We mainly investigated the roles of WT1-AS in NSCLC. We found that WT1-AS was down-regulated in NSCLC and played a tumor-suppressive role in this disease by inhibiting cancer cell stemness. We also proved that WT1-AS might achieve its regulatory roles in cancer cell stemness through the down-regulation of TGF-β1.

Previous studies have extensively investigated the roles of WT1-AS in different types of cancers. Du et al. found that WT1-AS was down-regulated in gastric cancer, and the reduced expression levels of WT1-AS were responsible for the increased rate of cancer cell proliferation and invasion [10]. WT1-AS was also down-regulated in cervical cancer, and the over-expression of WT1-AS led to inhibited aggressiveness of cancer cells, indicating that WT1-AS may serve as a target for the treatment of cervical cancer [11]. In hepatocellular carcinoma, WT1-AS down-regulated WT1 to induce the apoptosis of cancer cells [12]. All those previous studies focused on the effects of WT1-AS on different aspects of cancer cell behaviors. Our study focused on cancer stemness, which correlates with cancer cell differentiation and aggressive nature. Stemness is the capacity of cells to perpetuate their lineage and produce differentiated cells. Stemness of a cell determinates its proliferation and regeneration [13, 14]. In effect, inhibition of cancer cell stemness results in inhibited cancer recurrence and metastasis [13, 14]. In the present study, we showed that WT1-AS over-expression resulted in decreased NSCLC cell stemness. Our study revealed a new aspect of the function of WT1-AS in cancer biology.

TGF-β signaling participates in many aspects of cancer development and progression, such as epithelial-to-mesenchymal transition [15], cancer cell proliferation and apoptosis [16], and cancer cell stemness [17]. Our preliminary microarray data revealed an inverse correlation between TGF-β1 and WT1-AS across NSCLC tumor specimens (data not shown). Our study confirmed the enhancing effects of TGF-β1 over-expression on NSCLC cell stemness. It is known that the function of TGF-β signaling in cancer biology can be regulated by specific lncRNAs, such as ANCR and NKILA [18, 19]. In the present study, we showed that WT1-AS was likely an upstream inhibitor of TGF-β1 in the regulation of NSCLC cell stemness. This conclusion is made based on the observation that WT1-AS over-expression led to down-regulated TGF-β1 expression (not the other way) and reduced the effects of TGF-β1 over-expression on cancer cell invasion and migration (co-transfection experiment). Our data suggest that over-expression of WT1-AS may be a target for the treatment of NSCLC. However, more clinical studies are needed to confirm our hypothesis further. It is worth noting that TGF-β1 and WT1-AS were not significantly correlated across normal tissues, indicating that the interaction between TGF-β1 and WT1-AS is likely mediated by certain NSCLC-related factors.

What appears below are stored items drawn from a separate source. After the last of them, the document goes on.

Lemma refresh_nodes_no_distance id olds old ev infos : olds !! id = Some old -> distance old = None ->
  forall seen ns h, no_distance id ns -> no_distance id (foldl (refresh_node olds ev) (seen, ns, h) infos).1.2.
Proof.
  intros Ho Hd. induction infos as [|i infos IH]; intros seen ns h Hn; [done|]. cbn [foldl]. unfold refresh_node at 2.
  destruct (decide _); [by apply IH|]. destruct (olds !! ni_host_id i) as [old'|] eqn:Eo.
  - pose proof (clone_info_no_distance old' i h) as Hcl. destruct (clone_with_node_info old' i h) as [n1 h1].
    apply IH, no_distance_insert; [done|]. intros E1. rewrite E1 in Eo. apply Hcl. by simplify_eq.
  - apply IH, no_distance_insert; [done|]. intros E1. rewrite E1 in Eo. by simplify_eq.
Qed.

(** Steps other than a full refresh, during which host [id] stays known. *)
Inductive quiet_step (id : Uuid) : ClusterMetadataManager * Heap -> ClusterMetadataManager * Heap -> Prop :=
| quiet_event a e m h m' h' : honest a m -> process_event a e m h = (Ok m', h') ->
    is_Some (nodes (metadata m') !! id) -> quiet_step id (m, h) (m', h')
| quiet_refresh infos ks m h : did_initial_refresh m = true ->
    is_Some (nodes (metadata (Manager_refresh_metadata false infos ks m h).1) !! id) ->
    quiet_step id (m, h) (Manager_refresh_metadata false infos ks m h)
| quiet_state n s m h : quiet_step id (m, h) (m, store_state n s h).

Lemma quiet_no_distance id s s' : rtc (quiet_step id) s s' -> consistent (metadata s.1) ->
  is_Some (nodes (metadata s.1) !! id) -> no_distance id (nodes (metadata s.1)) -> no_distance id (nodes (metadata s'.1)).
Proof.
  intros Hr. induction Hr as [s|s1 s2 s3 Hs _ IH]; [done|]. intros Hc Hk Hd. apply IH; clear IH;
    destruct Hs as [a e m h m' h' Ha Hp Hk'|infos ks m h Hi Hk'|n s m h]; simpl in *; try done.
  - destruct (event_ok a e m h Hc Ha) as (m2 & h2 & Hp2 & Hc2). by rewrite Hp in Hp2; injection Hp2 as <- <-.
  - unfold Manager_refresh_metadata. rewrite Hi. simpl.
    pose proof (refresh_consistent infos (metadata m) (node_distance_evaluator m) h) as Hc1.
    destruct (Topology.refresh_metadata _ _ _ _). exact Hc1.
  - by eapply no_distance_event.
  - destruct Hk as [old Ho]. unfold Manager_refresh_metadata, Topology.refresh_metadata. rewrite Hi. simpl.
    pose proof (refresh_nodes_no_distance id (nodes (metadata m)) old (node_distance_evaluator m) infos Ho (Hd _ Ho) ∅ ∅ h) as Hn.
    destruct (foldl _ _ infos) as [[seen ns] h1]. simpl in *. apply Hn. intros n. by rewrite lookup_empty.
Qed.

(** A node that joins the cluster while the driver runs (announced by an
    event) has no distance and never gets one: as long as it stays known and
    no full refresh happens, no load balancing strategy is offered it,
    whatever its state. *)
Theorem joined_node_never_used (a : Answers) (e : ServerEvent) (m m1 m2 : ClusterMetadataManager) (h h1 h2 : Heap) (id : Uuid) (n : Node) :
  consistent (metadata m) -> honest a m -> nodes (metadata m) !! id = None ->
  process_event a e m h = (Ok m1, h1) -> is_Some (nodes (metadata m1) !! id) ->
  rtc (quiet_step id) (m1, h1) (m2, h2) -> nodes (metadata m2) !! id = Some n ->
  forall h', is_ignored n h' = true /\ n ∉ unignored_nodes (metadata m2) h'.
Proof.
  intros Hc Ha Hno Hp Hk Hr Hn h'. apply (no_distance_ignored id); [|done].
  apply (quiet_no_distance id _ _ Hr); [|done|]; simpl.
  - destruct (event_ok a e m h Hc Ha) as (m3 & h3 & Hp2 & Hc2). by rewrite Hp in Hp2; injection Hp2 as <- <-.
  - eapply no_distance_event; [done| |done]. intros n'. by rewrite Hno.
Qed.

(** ** Refreshing *)

(** What [clone_with_node_info] takes for a change of address. *)
Definition address_changed (old : Node) (i : NodeInfo) : bool :=
  match broadcast_address old with
  | Some address => negb (bool_decide (address = ni_broadcast_rpc_address i))
  | None => false
  end.

(** The node that a refresh makes of a report. *)
Definition refreshed (ev : E) (old : option Node) (i : NodeInfo) (n : Node) : Prop :=
  host_id n = Some (ni_host_id i) /\ broadcast_rpc_address n = ni_broadcast_rpc_address i /\
  broadcast_address n = ni_broadcast_address i /\ tokens n = ni_tokens i /\
  rack n = ni_rack i /\ datacenter n = ni_datacenter i /\
  distance n = match old with
               | Some old => if address_changed old i then None else distance old
               | None => compute_distance ev i
               end.

Lemma refresh_node_new olds ev seen ns h i : ni_host_id i ∉ seen ->
  exists n h', refresh_node olds ev (seen, ns, h) i = ({[ni_host_id i]} ∪ seen, <[ni_host_id i := n]> ns, h') /\
    refreshed ev (olds !! ni_host_id i) i n.
Proof.
  intros Hs. unfold refresh_node. rewrite decide_False by done.
  destruct (olds !! ni_host_id i) as [old|]; simpl; eexists _, _; (split; [done|]); unfold refreshed; simpl; auto 10.
Qed.

Lemma refresh_fold_seen olds ev id infos : forall seen ns h, id ∈ seen \/ id ∉ ni_host_id <$> infos ->
  (foldl (refresh_node olds ev) (seen, ns, h) infos).1.2 !! id = ns !! id.
Proof.
  induction infos as [|i infos IH]; intros seen ns h Hs; [done|]. cbn [foldl].
  destruct (decide (ni_host_id i ∈ seen)) as [Hi|Hi].
  - unfold refresh_node at 2. rewrite decide_True by done. apply IH. destruct Hs as [Hs|Hs]; [by left|].
    right. simpl in Hs. by apply not_elem_of_cons in Hs as [_ Hs].
  - destruct (refresh_node_new olds ev seen ns h i Hi) as (n & h' & -> & _).
    assert (Hid : id <> ni_host_id i).
    { intros ->. destruct Hs as [Hs|Hs]; [done|]. apply Hs. by left. }
    rewrite IH, lookup_insert_ne by (done || (destruct Hs as [Hs|Hs]; [left; set_solver|right;
      simpl in Hs; by apply not_elem_of_cons in Hs as [_ Hs]])). done.
Qed.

It is worth noting that only the CD133 marker was included in this study to measure cell apoptosis, which is a limitation. Our future studies will consist of more apoptotic markers to further confirm our conclusions.

Conclusion

In conclusion, WT1-AS was down-regulated in NSCLC, and over-expression of WT1-AS may inhibit the stemness of NSCLC cell stemness by down-regulating TGF-β1.